We wished to say something about the way in which scientific men, worthy of the name, hold hypotheses and theories, using them for the purpose of investigation and the collocation of facts, yielding or withholding assent in degrees or provisionally, according to the amount of verification or likelihood, or holding it long in suspense; which is quite in contrast to that of amateurs and general speculators (not that we reckon Dr. Dawson in this class), whose assent or denial seldom waits, or endures qualification.
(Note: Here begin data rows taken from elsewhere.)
(* ===== verification/AssocArrayLife.v ===== *)
(** * hashtable-linux-kernel: creating and freeing an array *)

From S2P Require Import Prelude KList KListSpec KHash KHashSpec KHlist KernelList AssocArray AssocArrayInv AssocArrayOps.
Import KHash KHlist KernelList AssocArray.

(** ** Release *)

Lemma hseg_head m s f c s' : hseg m s f c s' None -> f = head c.
Proof. destruct c; [by intros [_ <-]|by intros [-> _]]. Qed.

(** The first entry of a chain is the last one of the list with its hash. *)
Lemma chain_cons_split bits L i e rest : chain_of bits L i = e :: rest ->
  exists L1 x L2, L = L1 ++ x :: L2 /\ it_e x = e /\ in_bucket bits i x /\ chain_of bits (L1 ++ L2) i = rest.
Proof.
  revert e rest. induction L as [|y L IH] using rev_ind; intros e rest; [done|]. rewrite chain_snoc.
  destruct (decide (in_bucket bits i y)) as [Hy|Hy].
  - intros [= <- <-]. exists L, y, []. by rewrite app_nil_r.
  - intros (L1 & x & L2 & -> & Hx & Hb & Hr)%IH. exists L1, x, (L2 ++ [y]).
    split_and!; [by rewrite <- app_assoc|done|done|]. rewrite app_assoc, chain_snoc. by rewrite decide_False.
Qed.

Lemma chain_sub_nil bits L1 x L2 j : chain_of bits (L1 ++ x :: L2) j = [] -> chain_of bits (L1 ++ L2) j = [].
Proof. rewrite chain_mid, chain_app. intros [-> [_ ->]%app_eq_nil]%app_eq_nil. done. Qed.

Section life.
Context {user_free : Z -> loc -> M memory unit}.
Context {m0 : memory} {arr h t : loc} {bits ksz : Z}.

Lemma clear_chain_wp m L P i c fuel (Q : unit -> memory -> Prop) :
  owned m0 m arr h t bits ksz L P -> 0 <= i < 2 ^ bits -> chain_of bits L i = c -> (length c < fuel)%nat ->
  (forall m' L', owned m0 m' arr h t bits ksz L' P -> arrays m' = arrays m -> (length L' <= length L)%nat ->
     chain_of bits L' i = [] -> (forall j, chain_of bits L j = [] -> chain_of bits L' j = []) -> Q tt m') ->
  wp (clear_chain user_free fuel None (head c)) Q m.
Proof.
  revert m L fuel. induction c as [|e c IH]; intros m L fuel O Hi Hc Hf HQ;
    (destruct fuel as [|fuel]; [cbn in Hf; lia|]); cbn [clear_chain head].
  { apply wp_ret. by apply (HQ m L). }
  destruct (hashed_bucket (ow_hash _ _ _ _ _ _ _ _ _ O) i Hi) as (bs & first & _ & _ & _ & sl & C).
  rewrite Hc in C. destruct C as (-> & nx & Hn & C). pose proof (hseg_head _ _ _ _ _ C) as ->.
  destruct (chain_cons_split _ _ _ _ _ Hc) as (L1 & x & L2 & -> & <- & Hb & Hr). unfold in_bucket in Hb.
  destruct (chain_take_out (bits := bits) L1 x L2) as [(c1 & c2 & E1 & E2) Eo]. rewrite Hb in E1, E2, Eo.
  apply wp_bind, wp_on_hlist. eapply wp_hget; [exact Hn|]. 
  replace (set_hl (hl m) m) with m by by destruct m. cbn [hnext].
  apply wp_bind, wp_on_hlist. eapply (k_hlist_del_init_wp _ t (2 ^ bits) (chain_of bits (L1 ++ x :: L2)));
    [apply (ow_hash _ _ _ _ _ _ _ _ _ O)|exact Hi|exact E1|exact E2|exact Eo|].
  intros s' H' (_ & F1 & _ & F2). apply wp_bind. cbn [call_free_entry].
  pose proof (ow_item _ _ _ _ _ _ _ _ _ O x ltac:(set_solver +)) as Hx.
  eapply (free_assoc_array_entry_wp (ksz := ksz)); [exact Hx|eapply own_blocks_nodup; apply (ow_blocks _ _ _ _ _ _ _ _ _ O)|]. cbn.
  eapply (IH _ (L1 ++ L2)).
  - apply (owned_remove (m := m) L1 x L2 P s' (lnodes m) (arrays m)); [exact O|done| |exact F2|done|done].
    intros y Hy. apply F1. rewrite E2. intros [->|Hcy]%elem_of_cons; [set_solver +Hy|]. apply Hy, elem_of_cons. right.
    apply (chain_elem bits _ i). by rewrite E2.
  - done.
  - done.
  - cbn in Hf. lia.
  - intros m' L' O' Ha Hl He Hs. apply (HQ m' L'); [done|done| |done|].
    + rewrite length_app in *. cbn. lia.
    + intros j Hj. by apply Hs, chain_sub_nil with x.
Qed.

Lemma clear_buckets_wp n m L P i fuel (Q : unit -> memory -> Prop) :
  owned m0 m arr h t bits ksz L P -> 0 <= i -> i + Z.of_nat n = 2 ^ bits -> (length L < fuel)%nat ->
  (forall j, 0 <= j < i -> chain_of bits L j = []) ->
  (forall m', owned m0 m' arr h t bits ksz [] P -> arrays m' = arrays m -> Q tt m') ->
  wp (clear_buckets user_free n fuel None t i) Q m.
Proof.
  revert m L i. induction n as [|n IH]; intros m L i O Hi Hn Hf Hc HQ; cbn [clear_buckets].
  - apply wp_ret, HQ; [|done]. destruct L as [|x L]; [done|].
    pose proof (bucket_range bits (it_key x) (ow_bits _ _ _ _ _ _ _ _ _ O)) as Hr.
    specialize (Hc (bucket_of bits (it_key x)) ltac:(lia)).
    assert (it_e x ∈ chain_of bits (x :: L) (bucket_of bits (it_key x))) as Hx.
    { apply elem_of_chain. exists x. split_and!; [set_solver +|done|done]. }
    rewrite Hc in Hx. by apply not_elem_of_nil in Hx.
  - destruct (hashed_bucket (ow_hash _ _ _ _ _ _ _ _ _ O) i ltac:(lia)) as (bs & first & Ht & _ & Hb & sl & C).
    apply wp_bind, wp_on_hlist. eapply wp_hget_bucket; [exact Ht|exact Hb|]. rewrite (hseg_head _ _ _ _ _ C).
    replace (set_hl (hl m) m) with m by by destruct m.
    assert (length (chain_of bits L i) <= length L)%nat as Hl.
    { unfold chain_of. rewrite length_fmap. etrans; [apply length_filter|]. by rewrite length_reverse. }
    apply wp_bind. eapply (clear_chain_wp m L P i); [exact O|lia|done|lia|]. intros m' L' O' Ha Hl' He Hs.
    eapply IH; [exact O'|lia|lia|lia| |].
    + intros j Hj. destruct (decide (j = i)) as [->|]; [done|]. apply Hs, Hc. lia.
    + intros m2 O2 Ha2. apply HQ; [done|congruence].
Qed.

Lemma array_free_wp m L fuel (Q : Z -> memory -> Prop) :
  assoc m0 m arr h t bits ksz L [] -> (length L < fuel)%nat -> Q 0 m0 -> wp (array_free user_free fuel (Some arr)) Q m.
Proof.
  intros [O Ha _] Hf HQ. unfold array_free. apply wp_bind. eapply wp_get_array; [exact Ha|]. cbn [ht free_entry].
  pose proof (ow_bits _ _ _ _ _ _ _ _ _ O) as Hb.
  apply wp_bind. unfold HT_FREE. apply wp_bind. eapply wp_get_ht; [apply (ow_ht _ _ _ _ _ _ _ _ _ O)|]. cbn [table AssocArray.bits].
  apply wp_bind, wp_one_shl; [done|]. apply wp_bind. eapply (clear_buckets_wp _ m L []); [exact O|lia| |exact Hf|intros; lia|].
  { rewrite Z2Nat.id by (apply Z.pow_nonneg; lia). lia. }
  intros m' O' Ha'. destruct (hd_table _ _ _ _ (ow_hash _ _ _ _ _ _ _ _ _ O')) as (bs & Ht & _).
  apply wp_bind, wp_gets. rewrite Ht. apply wp_bind, wp_ret, wp_bind, wp_modify, wp_modify, wp_bind, wp_modify, wp_ret.
  match goal with |- Q 0 ?m2 => assert (m2 = m0) as ->; [|exact HQ] end.
  destruct O' as [_ _ _ _ _ _ _ _ G1 G2 G3 G4 G5 G6 G7 G8]. cbn in *.
  destruct m0 as [[hn0 tb0] ln0 en0 hs0 ar0 bl0 cr0], m' as [[hn tb] ln en hs ar bl cr]. cbn in *. unfold set_lnodes, set_hts, set_arrays, set_hl. cbn.
  rewrite (grown_nil _ _ G1), (grown_nil _ _ G4), (grown_nil _ _ G7), G8.
  rewrite (grown_nil _ _ (grown_del _ _ tb [] t G2 ltac:(done))), (grown_nil _ _ (grown_del _ _ ln [] arr G3 ltac:(done))),
    (grown_nil _ _ (grown_del _ _ hs [] h G5 ltac:(done))), (grown_nil _ _ (grown_del _ _ ar [] arr G6 ltac:(done))).
  done.
Qed.
End life.

(** ** Creation *)

Lemma hash_init_loop_wp n t i bs (Q : unit -> memory -> Prop) m :
  tables (hl m) !! t = Some bs -> 0 <= i -> i + Z.of_nat n = zlen bs -> (forall j, 0 <= j < i -> znth bs j = Some None) ->
  (forall bs', zlen bs' = zlen bs -> (forall j, 0 <= j < zlen bs -> znth bs' j = Some None) ->
     Q tt (set_hl (HS (hnodes (hl m)) (<[t := bs']> (tables (hl m)))) m)) ->
  wp (hash_init_loop n t i) Q m.
Proof.
  revert i bs m. induction n as [|n IH]; intros i bs m Ht Hi Hn Hb HQ; cbn [hash_init_loop].
  - apply wp_ret. specialize (HQ bs eq_refl). destruct m as [[hn tb] ln en hs ar bl cr]. cbn in *.
    unfold set_hl in HQ. cbn in HQ. rewrite insert_id in HQ by done. apply HQ. intros j Hj. apply Hb. lia.
  - destruct (znth_is_Some bs i ltac:(lia)) as [p Hp]. apply wp_bind, wp_on_hlist. eapply wp_hset_bucket; [done..|].
    eapply (IH (i + 1) (zset bs i None)).
    + cbn. by rewrite lookup_insert_eq.
    + lia.
    + rewrite zlen_zset. lia.
    + intros j Hj. destruct (decide (j = i)) as [->|]; [apply znth_zset_eq; lia|]. rewrite znth_zset_ne by done. apply Hb. lia.
    + intros bs' Hl Hb'. rewrite zlen_zset in Hl, Hb'. specialize (HQ bs' Hl Hb'). cbn. unfold set_hl in *. cbn in *.
      by rewrite insert_insert_eq.
Qed.

Section create.
Context {malloc : memory -> ptr}.
Hypothesis (malloc_unused : forall m p, malloc m = Some p -> unused m p).
Context {user_ht_create : Z -> Z -> M memory ptr}.
Context {m0 : memory} {bits ksz : Z}.
Hypothesis (Hbits : 0 <= bits < 31).

Lemma delete_insert_fresh {A} (m : gmap loc A) k x : m !! k = None -> delete k (<[k := x]> m) = m.
Proof. apply delete_insert_id. Qed.

Lemma ht_create_wp m (Q : ptr -> memory -> Prop) :
  ((exists m1, malloc m1 = None) -> Q None m) ->
  (forall h t bs m', hts m !! h = None -> tables (hl m) !! t = None -> zlen bs = 2 ^ bits ->
     (forall j, 0 <= j < 2 ^ bits -> znth bs j = Some None) ->
     m' = set_hts (<[h := HT t bits]> (hts m)) (set_hl (HS (hnodes (hl m)) (<[t := bs]> (tables (hl m)))) m) -> Q (Some h) m') ->
  wp (ht_create malloc bits) Q m.
Proof.
  intros HN HQ. unfold ht_create. apply wp_bind, wp_gets. destruct (malloc m) as [h|] eqn:Eh; [|apply wp_ret, HN; eauto].
  pose proof (malloc_unused _ _ Eh) as (_ & _ & _ & _ & Uh & _). apply wp_bind, wp_modify, wp_bind, wp_one_shl; [done|].
  apply wp_bind, wp_gets. destruct (malloc (set_hts _ m)) as [t|] eqn:Et.
  - pose proof (malloc_unused _ _ Et) as (_ & Ut & _). cbn in Ut. apply wp_bind, wp_modify, wp_bind.
    unfold hashtable_init. apply wp_bind. eapply wp_get_ht; [cbn; by rewrite lookup_insert_eq|]. cbn [AssocArray.bits table].
    apply wp_bind, wp_one_shl; [done|].
    assert (0 < 2 ^ bits) by (apply Z.pow_pos_nonneg; lia).
    eapply hash_init_loop_wp; [cbn; by rewrite lookup_insert_eq|lia|rewrite zlen_replicate by lia; lia|intros; lia|].
    intros bs Hl Hb. rewrite zlen_replicate in Hl, Hb by lia. apply wp_ret.
    eapply (HQ h t bs); [done|done|done|done|]. unfold set_hts, set_hl. cbn. by rewrite !insert_insert_eq.
  - apply wp_bind, wp_modify, wp_ret. unfold set_hts. cbn. rewrite delete_insert_fresh by done.
    destruct m. apply HN. eauto.
Qed.

Lemma array_create_wp (Q : ptr -> memory -> Prop) :
  custom_ht_create m0 = None ->
  ((exists m1, malloc m1 = None) -> Q None m0) ->
  (forall m arr h t, assoc m0 m arr h t bits ksz [] [] -> Q (Some arr) m) ->
  wp (array_create malloc user_ht_create bits None None) Q m0.
Proof.
  intros Hc HN HQ. unfold array_create. apply wp_bind, wp_gets. destruct (malloc m0) as [arr|] eqn:Ea; [|apply wp_ret, HN; eauto].
  pose proof (malloc_unused _ _ Ea) as (_ & _ & U3 & _ & _ & U6 & _). apply wp_bind, wp_modify.
  unfold call_ht_create. apply wp_bind, wp_bind, wp_gets. cbn [set_arrays set_lnodes custom_ht_create]. rewrite Hc.
  eapply ht_create_wp.
  - intros Hm. apply wp_bind, wp_modify, wp_ret. unfold set_arrays, set_lnodes. cbn. rewrite !delete_insert_fresh by done.
    destruct m0. by apply HN.
  - intros h t bs m' Uh Ut Hl Hb ->. cbn in Uh, Ut. apply wp_bind, wp_on_list.
    apply INIT_LIST_HEAD_wp; [cbn; rewrite lookup_insert_eq; eauto|]. intros l' R [_ F]. cbn in F.
    apply wp_bind. eapply wp_put_array; [cbn; by rewrite lookup_insert_eq|]. apply wp_ret, (HQ _ arr h t).
    unfold set_arrays, set_lnodes, set_hts, set_hl. cbn. rewrite insert_insert_eq.
    constructor; cbn; [|by rewrite lookup_insert_eq|done]. constructor; cbn.
    + done.
    + by rewrite lookup_insert_eq.
    + constructor; cbn; [|intros; apply NoDup_nil_2|intros ????? _ ? ?%not_elem_of_nil; done].
      exists bs. rewrite lookup_insert_eq. split_and!; [done|done|]. intros i Hi. exists None. split; [by apply Hb|]. by exists (Bucket t i).
    + apply NoDup_nil_2.
    + by intros x ?%not_elem_of_nil.
    + by intros d v ?%not_elem_of_nil.
    + apply NoDup_nil_2.
    + apply not_elem_of_nil.
    + apply grown_refl.
    + apply grown_new; [done|]. intros y Hy. by apply lookup_insert_ne.
    + apply grown_new; [done|]. intros y Hy. rewrite F by (by intros E%list_elem_of_singleton). by apply lookup_insert_ne.
    + apply grown_refl.
    + apply grown_new; [done|]. intros y Hy. by apply lookup_insert_ne.
    + apply grown_new; [done|]. intros y Hy. by apply lookup_insert_ne.
    + apply grown_refl.
    + done.
Qed.
End create.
With them it must on all occasions be yea or nay only, according to the letter of the Scriptural injunction, and whatsoever is less than this, or between the two, cometh of evil.
VII
EVOLUTION AND
Theology [vii-1]
(The Nation, January 15, 1874)
The attitude of theologians toward doctrines of evolution, from the nebular hypothesis down to “Darwinism,” is no less worthy of consideration, and hardly less diverse, than that of naturalists. But the topic, if pursued far, leads to questions too wide and deep for our handling here, except incidentally, in the brief notice which it falls in our way to take of the Rev. George Henslow’s recent volume on “The Theory of Evolution of Living Things.” This treatise is on the side of evolution, “considered as illustrative of the wisdom and beneficence of the Almighty.” It was submitted for and received one of the Actonian prizes recently awarded by the Royal Institution of Great Britain. We gather that the staple of a part of it is worked up anew from some earlier discourses of the author upon “Genesis and Geology,” “Science and Scripture not antagonistic,” etc.